Starting from Terry Ligocki's holdouts list of 22,302,296 TMs, additional filtering has been performed:

(done to reduce column size: = % Reduced, = Compute Time (core-hours), = Decided, = Processed)

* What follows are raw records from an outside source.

(* ===== verification/Process.v ===== *)
(** Processes: fork, exit and creation of address spaces, the system they form
    with the stores of the processes and their copy-on-write faults, and the
    theorems on it: the invariant of the reference counts, the isolation of the
    processes, and what fork, creation and stores do to the memory a process
    sees. *)
From S2P Require Import Prelude.
From S2P Require Import Interfaces.
From S2P Require Import Elf.
From S2P Require Import Physmem.
From S2P Require Import Paging.
From S2P Require Import UserDir.
From S2P Require Import AddrSpace.
From Stdlib Require Import ZArith Lia.
From stdpp Require Import base numbers list gmap.

Open Scope Z_scope.
Open Scope lyth_scope.

Local Opaque countb for_loop.

(** * Fork *)

Lemma cow_bits a k : tab a -> 0 <= k < 4096 -> bit (cow_entry a) k = bit 517 k.
Proof. intros Ha Hk. rewrite cow_entry_lor. apply entry_bit; [by apply tab_mod|done]. Qed.

Lemma cow_addr a : tab a -> paddr (cow_entry a) = a.
Proof.
  intros Ha. pose proof (tab_range _ Ha) as [? ?]. unfold paddr. rewrite cow_entry_lor.
  apply entry_addr; [done|done|lia].
Qed.

Lemma cloned_present q e : cloned q e = true -> bit e PG_PRESENT = true.
Proof. unfold cloned. intros. by bool_to_prop. Qed.
(* ===== verification/Task.v ===== *)
(** Tasks: [kernel/task/task.c] and the tick counter of [kernel/task/timer.c].

    The state is the file's static variables: the table of 16 slots, the four
    ready queues linked through the slots, and the identifiers.  Every function
    is a definition of the same name.  The calls on other components (the heap,
    file descriptors, shared memory, page directories, the terminal) are entries
    of a log; what they return is an argument of the operation.  An assertion
    that fails and a walk of a queue that does not end set [stuck]. *)
From S2P Require Import Prelude.
From S2P Require Import Mmap.
From S2P Require Import Paging.
From Stdlib Require Import ZArith Lia.
From stdpp Require Import base numbers list gmap.

Open Scope Z_scope.
Open Scope lyth_scope.

Definition TASK_MAX_COUNT : Z := 16.
Definition TASK_NAME_MAX : Z := 24.
Definition TASK_STACK_SIZE : Z := 16384.
Definition TASK_USER_STACK_SIZE : Z := 4096.
Definition SCHED_PRIO_COUNT : Z := 4.
Definition TASK_MAX_SUPP_GROUPS : Z := 8.
Definition TASK_PRIORITY_HIGH : Z := 0.
Definition TASK_PRIORITY_NORMAL : Z := 1.
Definition TASK_PRIORITY_LOW : Z := 2.
Definition TASK_PRIORITY_IDLE : Z := 3.
Definition LYTH_SIGKILL : Z := 9.
Definition LYTH_SIGALRM : Z := 14.
Definition LYTH_SIGTERM : Z := 15.
Definition LYTH_SIGCHLD : Z := 17.
Definition LYTH_SIGNAL_MAX : Z := 31.
Definition LYTH_SIG_DFL : Z := 0.
Definition LYTH_SIG_IGN : Z := 1.
Definition LYTH_SIG_BLOCK : Z := 0.
Definition LYTH_SIG_UNBLOCK : Z := 1.
Definition LYTH_SIG_SETMASK : Z := 2.
Definition RLIM_NOFILE_DEFAULT : Z := 32.
Definition RLIM_NOFILE_HARD_MAX : Z := 32.
Definition PAGING_USER_SIGNAL_TRAMPOLINE_SIZE : Z := 16.

(** * Data *)

Inductive task_state :=
  | TASK_STATE_FREE | TASK_STATE_READY | TASK_STATE_RUNNING | TASK_STATE_SLEEPING
  | TASK_STATE_BLOCKED | TASK_STATE_FINISHED | TASK_STATE_ZOMBIE | TASK_STATE_CANCELLED.

#[export] Instance task_state_eq_dec : EqDecision task_state.
Proof. solve_decision. Defined.

Definition state_is (a b : task_state) : bool := bool_decide (a = b).

(** User and group identity. *)
Record creds := Creds {
  uid : Z; gid : Z; euid : Z; egid : Z; supp_groups : list Z; supp_group_count : Z }.
#[export] Instance creds_fields : Fields creds :=
  fun c => Creds (uid c) (gid c) (euid c) (egid c) (supp_groups c) (supp_group_count c).

(** Signals: bit masks, and a disposition per signal number. *)
Record signals := Signals {
  pending_signals : Z; signal_mask : Z; signal_handlers : sarr Z; signal_trampoline_va : Z }.
#[export] Instance signals_fields : Fields signals :=
  fun g => Signals (pending_signals g) (signal_mask g) (signal_handlers g) (signal_trampoline_va g).

(** The user image: addresses, 0 is NULL. *)
Record user_image := UserImage {
  user_stack : Z; user_entry : Z; user_mode : bool; user_physical_base : Z;
  user_heap_base : Z; user_heap_size : Z; user_initial_esp : Z; page_directory : Z }.
#[export] Instance user_image_fields : Fields user_image :=
  fun u => UserImage (user_stack u) (user_entry u) (user_mode u) (user_physical_base u)
    (user_heap_base u) (user_heap_size u) (user_initial_esp u) (page_directory u).

(** A task slot.  The name is the text before its terminator; the file
    descriptors and shared-memory slots of a task are known only by the calls on
    them. *)
Record task_entry := Task {
  used : bool; id : Z; name : list Z; state : task_state; foreground : bool;
  cancel_requested : bool; wake_tick : Z; blocked_event_id : Z; priority : Z; step : Z;
  data : Z; data_size : Z; exit_code : Z; saved_rsp : Z; stack : Z; img : user_image;
  fd_limit_soft : Z; fd_limit_hard : Z; k_errno : Z; parent_id : Z; sigs : signals;
  waitpid_status_uptr : Z; sched_next : Z; who : creds; mmap_regions : list mmap_region;
  alarm_tick : Z; itimer_interval_ticks : Z; output_vc : Z }.
#[export] Instance task_entry_fields : Fields task_entry :=
  fun t => Task (used t) (id t) (name t) (state t) (foreground t) (cancel_requested t)
    (wake_tick t) (blocked_event_id t) (priority t) (step t) (data t) (data_size t) (exit_code t)
    (saved_rsp t) (stack t) (img t) (fd_limit_soft t) (fd_limit_hard t) (k_errno t) (parent_id t)
    (sigs t) (waitpid_status_uptr t) (sched_next t) (who t) (mmap_regions t) (alarm_tick t)
    (itimer_interval_ticks t) (output_vc t).

(** The part of an interrupt frame that the file reads or writes. *)
Record frame := Frame { rdi : Z; rax : Z; rip : Z; cs : Z; rflags : Z; rsp : Z; ss : Z }.
#[export] Instance frame_fields : Fields frame :=
  fun f => Frame (rdi f) (rax f) (rip f) (cs f) (rflags f) (rsp f) (ss f).

(** Calls on other components.  Slots are table indices. *)
Inductive effect :=
  | Kfree (p : Z)
  | FdInit (slot : Z) | FdCloseAll (slot : Z) | FdInherit (slot parent : Z)
  | ShmReset (slot : Z) | ShmDetachAll (dir slot : Z)
  | FreeRegion (base : Z) | ReleasePages (dir : Z) | DestroyDirectory (dir : Z)
  | SwitchDirectory (dir : Z) | OutputVc (vc : Z)
  | ForegroundComplete (id : Z) (cancelled : bool) | JobMessage (id : Z) (ok : bool)
  | WriteUserInt (address value : Z) | WriteUserWord (address value : Z)
  | SetRax (saved_rsp value : Z) | InitFrame (address : Z) (f : frame).

(** The static variables of the file. *)
Record tasks_state := TasksState {
  tasks : sarr task_entry; current_task_index : Z; next_task_id : Z; foreground_task_id : Z;
  sched_ready_head : sarr Z; sched_ready_tail : sarr Z; idle_task_id : Z; idle_tick_count : Z;
  ctx_switch_count : Z; idle_context_rsp : Z; foreground_complete_handler : Z; sys_init_pid : Z;
  stuck : bool; log : list effect }.
#[export] Instance tasks_state_fields : Fields tasks_state :=
  fun s => TasksState (tasks s) (current_task_index s) (next_task_id s) (foreground_task_id s)
    (sched_ready_head s) (sched_ready_tail s) (idle_task_id s) (idle_tick_count s)
    (ctx_switch_count s) (idle_context_rsp s) (foreground_complete_handler s) (sys_init_pid s)
    (stuck s) (log s).
Lemma q_remove_head : q_remove q x p = l.
Proof.
  destruct (so_queue _ _ _ Hq p Hp) as (_ & _ & Hn). unfold q_remove. rewrite Eq in *.
  apply (filter_ne_split [] l x). done.
Qed.

Lemma q_remove_rest p' : prio_ok p' -> p' <> p -> q_remove q x p' = q p'.
Proof.
  destruct head_facts as (Hx & Hu & Epr & _). intros. apply (q_remove_other q s x); [|done|congruence].
  by apply sched_ok_open.
Qed.

End dispatch.

(** The variables a dispatch changes. *)
Definition dispatched (esp x : Z) (s : tasks_state) : tasks_state :=
  let s := s <| idle_context_rsp := esp |> <| current_task_index := x |> in
  let s := upd x (fun t => t <| state := TASK_STATE_RUNNING |>) s in
  let s := s <| ctx_switch_count := u32 (ctx_switch_count s + 1) |> in
  let s := emit (OutputVc (output_vc (tk s x))) s in
  emit (SwitchDirectory (if negb (page_directory (img (tk s x)) =? 0)
                         then page_directory (img (tk s x)) else paging_kernel_dir)) s.

Lemma dispatched_tk esp x s j :
  tk (dispatched esp x s) j = if decide (x = j) then (tk s x) <| state := TASK_STATE_RUNNING |> else tk s j.
Proof. unfold dispatched. cbv zeta. rewrite !tk_emit. exact (tk_upd x _ s j). Qed.

Lemma dispatched_field {A} (f : task_entry -> A) esp x s j :
  (forall t, f (t <| state := TASK_STATE_RUNNING |>) = f t) -> f (tk (dispatched esp x s) j) = f (tk s j).
Proof. intros Hf. rewrite dispatched_tk. case_decide as E; [rewrite <- E; apply Hf|done]. Qed.

Lemma good_dispatched esp x q s :
  slot x -> used (tk s x) = true -> current_task_index s = -1 -> good_out x q s ->
  good_q (-1) q (dispatched esp x s).
Proof.
  intros Hx Hu Hc [[Hq C] Hn]. split.
  - apply (sched_ok_close x); [|done|rewrite dispatched_tk, decide_True by done; by intros [_ ?]].
    apply (sched_ok_change x q s); try done.
    + intros j Hj. unfold nx. rewrite dispatched_tk. case_decide as E; [subst j|done]. split_and!; done.
    + intros j [Hj _] ->. lia.
  - destruct C as [C1 C2 C3 (k & Hk & C4) C5]. split.
    + intros i. rewrite (dispatched_field used), (dispatched_field id) by done. apply C1.
    + intros i j. rewrite !(dispatched_field used), !(dispatched_field id) by done. apply C2.
    + intros i Hi. rewrite (dispatched_field used), dispatched_tk by done. intros Hui.
      destruct (decide (x = i)) as [<-|Hne]; [done|]. intros Hr.
      rewrite (C3 i Hi Hui Hr), Hc in Hi. by destruct Hi.
    + exists k. split; [done|]. unfold alive_idle in *. rewrite dispatched_tk.
      case_decide as E; [subst k|done]. cbn. destruct C4 as (? & ? & ? & ? & _). split_and!; auto.
    + intros i. unfold kill_safe. rewrite (dispatched_field used), (dispatched_field sigs) by done. apply C5.
Qed.

Lemma idle_queued s : current_task_index s = -1 -> good (-1) s -> ready_queue s TASK_PRIORITY_IDLE <> [].
Proof.
  intros Hc [[q Hq] C]. rewrite (ready_queue_eq _ _ _ _ Hq) by done.
  destruct (c_idle _ C) as (k & Hk & Hu & _ & Hp & _ & Hst).
  assert (state (tk s k) = TASK_STATE_READY) as Hr.
  { destruct Hst as [|E]; [done|]. pose proof (c_run _ C k Hk Hu E) as Ek. destruct Hk. lia. }
  assert (k ∈ q (priority (tk s k))) as Hin.
  { apply Hq; [done|done|..]; destruct Hk; lia. }
  rewrite Hp in Hin. intros E. rewrite E in Hin. by apply elem_of_nil in Hin.
Qed.

(** Without a running task a task is dispatched: the first of the first queue
    that is not empty. *)
Lemma schedule_from_idle_spec esp s :
  current_task_index s = -1 -> good (-1) s ->
  exists p x l, prio_ok p /\ ready_queue s p = x :: l /\ slot x /\ used (tk s x) = true /\
    priority (tk s x) = p /\ (forall p', 0 <= p' < p -> ready_queue s p' = []) /\
    let s' := (schedule_from_idle esp s).1 in
    (schedule_from_idle esp s).2 = saved_rsp (tk s x) /\ inv s' /\ current_task_index s' = x /\
    (forall j, tk s' j = (tk s j) <| sched_next := sched_next (tk s' j) |>
                           <| state := (if decide (x = j) then TASK_STATE_RUNNING else state (tk s j)) |>) /\
    ready_queue s' p = l /\ (forall p', prio_ok p' -> p' <> p -> ready_queue s' p' = ready_queue s p').
Proof.
  intros Hc Hg. destruct (good_good_q _ _ Hg) as [q [Hq C]].
  destruct (select_spec _ _ _ Hq) as [[_ Hall]|(p & x & l & Hp & Eq & Es & Hfirst)].
  { destruct (idle_queued s Hc Hg). rewrite (ready_queue_eq _ _ _ _ Hq) by done. by apply Hall. }
  destruct (head_facts q s p x l Hq Hp Eq) as (Hx & Hu & Epr & Hst).
  destruct (unlinked q s p x l Hq Hp Eq) as [Hq1 L].
  assert (schedule_from_idle esp s =
    (dispatched esp x (unlink s p x (-1)), saved_rsp (tk s x))) as Erun.
  { unfold schedule_from_idle. rewrite Es, Epr, (proj2 (Z.ltb_ge x 0)) by (by destruct Hx). cbv zeta.
    rewrite (dequeue_unlink _ _ _ _ _ _ Hq Hp Eq). cbn [fst]. fold (dispatched esp x (unlink s p x (-1))).
    f_equal. change (saved_rsp (tk (dispatched esp x (unlink s p x (-1))) x) = saved_rsp (tk s x)).
    rewrite (dispatched_field saved_rsp) by done. by apply (links_field saved_rsp). }
  assert (good_q (-1) (q_remove q x) (dispatched esp x (unlink s p x (-1)))) as [Hq2 C2].
  { apply good_dispatched; [done|by rewrite (lo_used _ _ L)|by rewrite (lo_current _ _ L)|].
    split; [split; [done|by apply (links_core s)]|]. intros p' _ Hin.
    apply list_elem_of_filter in Hin as [? _]. done. }
  exists p, x, l. rewrite (ready_queue_eq _ _ _ _ Hq) by done. do 5 (split; [done|]).
  split. { intros p' Hp'. rewrite (ready_queue_eq _ _ _ _ Hq); [by apply Hfirst|]. destruct Hp. split; lia. }
  cbv zeta. rewrite Erun. cbn [fst snd]. split; [done|]. split.
  { split; [by eapply good_q_good; split|]. right. cbn. rewrite dispatched_tk, decide_True by done.
    split_and!; try done. by rewrite <- (lo_used _ _ L) in Hu. }
  split; [done|]. split.
  { intros j. rewrite dispatched_tk. pose proof (lo_task _ _ L j) as Ej. pose proof (lo_task _ _ L x) as Ex.
    case_decide as E; [subst j|];
      destruct (tk (unlink s p x (-1)) _), (tk s _); cbn in *; by simplify_eq. }
  split.
  - rewrite (ready_queue_eq _ _ _ _ Hq2) by done. by apply (q_remove_head q s).
  - intros p' Hp' Hne. rewrite (ready_queue_eq _ _ _ _ Hq2), (ready_queue_eq _ _ _ _ Hq) by done.
    by apply (q_remove_rest q s p x l).
Qed.

(** The running task leaves the processor. *)
Lemma inv_leave s :
  good (-1) s ->
  (used (tk s (current_task_index s)) = true -> state (tk s (current_task_index s)) <> TASK_STATE_RUNNING) ->
  (slot (current_task_index s) -> ready (tk s (current_task_index s)) ->
     current_task_index s ∈ ready_queue s (priority (tk s (current_task_index s)))) ->
  inv (s <| current_task_index := -1 |>).
Proof.
  intros [[q Hq] C] Hr Hin. set (s' := s <| current_task_index := -1 |>).
  assert (forall j, tk s' j = tk s j) as E by done. split; [|by left]. split.
  - exists q. apply (sched_ok_change (-1) q s); try done. intros j Hj -> _ _ HR.
    rewrite <- (ready_queue_eq _ _ _ _ Hq); [by apply Hin|]. apply Hq; [done|by destruct HR].
  - destruct C as [C1 C2 C3 C4 C5]. split; try done. intros i Hi Hu Hst. exfalso.
    pose proof (C3 i Hi Hu Hst) as ->. by apply Hr.
Qed.

(** A task that is made ready is in the queue of its priority. *)
Lemma make_ready_queued i s :
  slot i -> used (tk s i) = true -> good (-1) s -> i ∈ ready_queue (make_ready i s) (priority (tk s i)).
Proof.
  intros Hi Hu Hg. assert (prio_ok (priority (tk s i))) as Hp by (destruct Hg as [[q Hq] _]; by apply Hq).
  rewrite make_ready_queue by done. destruct (decide (_ /\ _)) as [_|Ed]; [set_solver|].
  apply not_and_r in Ed as [Ed|Ed]; [done|]. by apply dec_stable in Ed.
Qed.

(** What the switch away from a task does to the others. *)
Record departed (c : Z) (s s' : tasks_state) : Prop := Departed {
  le_inv : inv s';
  le_current : current_task_index s' = -1;
  le_idle : idle_task_id s' = idle_task_id s;
  le_others j : j <> c -> used (tk s' j) = used (tk s j) /\ id (tk s' j) = id (tk s j);
  le_queue : grows s s';
  le_last : state (tk s c) = TASK_STATE_RUNNING -> c ∈ ready_queue s' (priority (tk s c)) /\
    used (tk s' c) = true /\ id (tk s' c) = id (tk s c) /\ priority (tk s' c) = priority (tk s c);
  le_gone : over (state (tk s c)) -> used (tk s' c) = false \/ state (tk s' c) = TASK_STATE_ZOMBIE;
}.
(** The slot of the task ended and the others kept their identifiers. *)
Lemma gone_intro i pid s s' :
  core s -> slot i -> used (tk s i) = true -> id (tk s i) = pid ->
  (forall j, j <> i -> used (tk s' j) = used (tk s j) /\ id (tk s' j) = id (tk s j)) ->
  used (tk s' i) = false \/ state (tk s' i) = TASK_STATE_ZOMBIE -> gone pid s'.
Proof.
  intros C Hi Hu Hid Ho Hg j Hj Huj Hidj. destruct (decide (j = i)) as [->|Hne].
  - destruct Hg; congruence.
  - destruct (Ho j Hne) as [E1 E2]. exfalso. apply Hne. apply (c_uniq _ C); congruence.
Qed.

(** A task that is over is gone when it leaves the processor. *)
Lemma back_gone pid esp s :
  inv s -> 0 <= current_task_index s -> over (state (tk s (current_task_index s))) ->
  id (tk s (current_task_index s)) = pid -> gone pid (schedule_back_to_idle esp s).1.
Proof.
  intros Hinv Hc Ho Hid. destruct (current_slot s (proj2 Hinv) Hc) as [Hi Hu].
  destruct (back_to_idle_spec esp s Hc Hinv) as [_ _ _ L1 _ _ L2].
  apply (gone_intro (current_task_index s) pid s); try done; [by apply Hinv|by apply L2].
Qed.

Lemma deliver_not_running i f s :
  state (tk s i) <> TASK_STATE_RUNNING -> task_deliver_signals_current i f s = (s, f).
Proof.
  intros Hr. unfold task_deliver_signals_current. cbv zeta. apply state_is_false in Hr. rewrite Hr.
  by rewrite orb_true_r.
Qed.

Lemma over_scheduled pid esp f s :
  inv s -> 0 <= current_task_index s -> over (state (tk s (current_task_index s))) ->
  id (tk s (current_task_index s)) = pid ->
  gone pid (task_schedule_on_syscall esp f s).1.1 /\ gone pid (task_schedule_on_timer esp f s).1.1.
Proof.
  intros Hinv Hc Ho Hid. pose proof (over_not _ Ho) as (_ & Hr & _).
  pose proof (back_gone pid esp s Hinv Hc Ho Hid) as Hg. unfold task_schedule_on_syscall, task_schedule_on_timer.
  cbv zeta. rewrite (proj2 (Z.leb_le _ _) Hc), (deliver_not_running _ f s Hr).
  apply state_is_false in Hr. rewrite Hr. cbn [negb fst]. by split.
Qed.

Done by Holdout TMs TMs/sec/core Description Data
Input Output
Andrew Ducharme 22,302,296 20,778,101 6.8% 274.6 22.56 Enumerate.py with --no-sim and --lin-steps=10_000 Google Drive
Andrew Ducharme 20,778,101 19,257,876 7.3% 200.0 28.00 lr_enum_continue 1M steps
Andrew Ducharme 19,280,508 19,004,377 1.4% 2,174.6 2.46 Enumerate.py with --block-multiple=1, max-loops=20_000, and --time=1
Andrew Ducharme 19,005,529 18,952,159 0.3% 1,952.7 2.70 Enumerate.py with --block-multiple=2, max-loops=20_000, and --time=120
Andrew Ducharme 18,952,159 18,054,938 4.7% 4,168.4 1.26 CPS_Filter with --block-size=7
Andrew Ducharme 18,068,066 17,996,475 0.4% 1,100.0 4.50 lr_enum_continue 10M steps
Andrew Ducharme 17,999,451 17,629,828 2.1% 1,610.6 0.31 Enumerate.py with --block-multiple=8, max-loops=100_000, and --time=0.45
Terry Ligocki 17,629,828 17,224,474 2.3% 18.7 6.01 261.45 MitM_CTL RWL_mod sim 1001 maxT 3000 H 6 mod 2 n 6 run
Terry Ligocki 17,224,474 16,824,222 2.3% 71.1 1.56 67.28 MitM_CTL RWL_mod sim 1001 maxT 10000 H 6 mod 2 n 8 run
Terry Ligocki 16,824,222 4,434,034 73.6% 41.1 83.71 113.67 chr_LRUH 20 chr_H 12 MitM_CTL NG maxT 10000 NG_n 3 run
Terry Ligocki 4434034 2,715,631 38.8% 13.3 35.92 92.67 chr_LRUH 8 chr_H 4 MitM_CTL NG maxT 10000 NG_n 3 run
Terry Ligocki 2,715,631 2,642,604 2.7% 12.7 1.59 59.22 MitM_CTL RWL_mod sim 1001 maxT 10000 H 8 mod 3 n 6 run
Terry Ligocki 2,642,604 2,606,842 1.4% 12.8 0.78 57.29 chr_LRUH 0 chr_H 0 MitM_CTL NG maxT 30000 NG_n 7 run
Terry Ligocki 2,606,842 2,527,197 3.1% 11.0 2.01 65.89 MitM_CTL RWL_mod sim 1001 maxT 10000 H 6 mod 2 n 6 run
Terry Ligocki 2,527,197 1,785,192 29.4% 10.6 19.51 66.45 chr_LRUH 8 chr_H 8 MitM_CTL NG maxT 30000 NG_n 2 run
Terry Ligocki 1,785,192 1,690,054 5.3% 7.4 3.55 66.67 MitM_CTL RWL_mod sim 1001 maxT 10000 H 3 mod 3 n 1 run
Terry Ligocki 1,690,054 1,505,268 10.9% 7.4 6.90 63.09 MitM_CTL CPS_LRU sim 1001 maxT 10000 LRUH 8 H 1 tH 1 n 4 run
Terry Ligocki 1,505,268 1,460,289 3.0% 7.4 1.68 56.24 chr_LRUH 14 chr_H 12 MitM_CTL NG maxT 10000 NG_n 2 run
Terry Ligocki 1,460,289 1,442,538 1.2% 8.5 0.58 47.78 MitM_CTL RWL_mod sim 1001 maxT 10000 H 3 mod 1 n 12 run
Terry Ligocki 1,442,538 1,416,921 1.8% 7.4 0.96 53.83 chr_LRUH 18 chr_H 8 MitM_CTL NG maxT 10000 NG_n 5 run
Terry Ligocki 1,416,921 1,300,334 8.2% 8.2 3.96 48.11 MitM_CTL CPS_LRU sim 1001 maxT 30000 LRUH 4 H 2 tH 0 n 2 run

A far more efficient pipeline would immediately apply lr_enum_continue out to 1M steps to Terry Ligocki's holdout list. lr_enum_continue, written in C++, is about 400x faster than Enumerate.py at checking for Lin Recursion. Using Enumerate.py meant its Reverse Engineering decider was applied to all holdouts, and solved 74,089 TMs (0.33% of holdouts)...at the cost of roughly 274.1 hours of compute.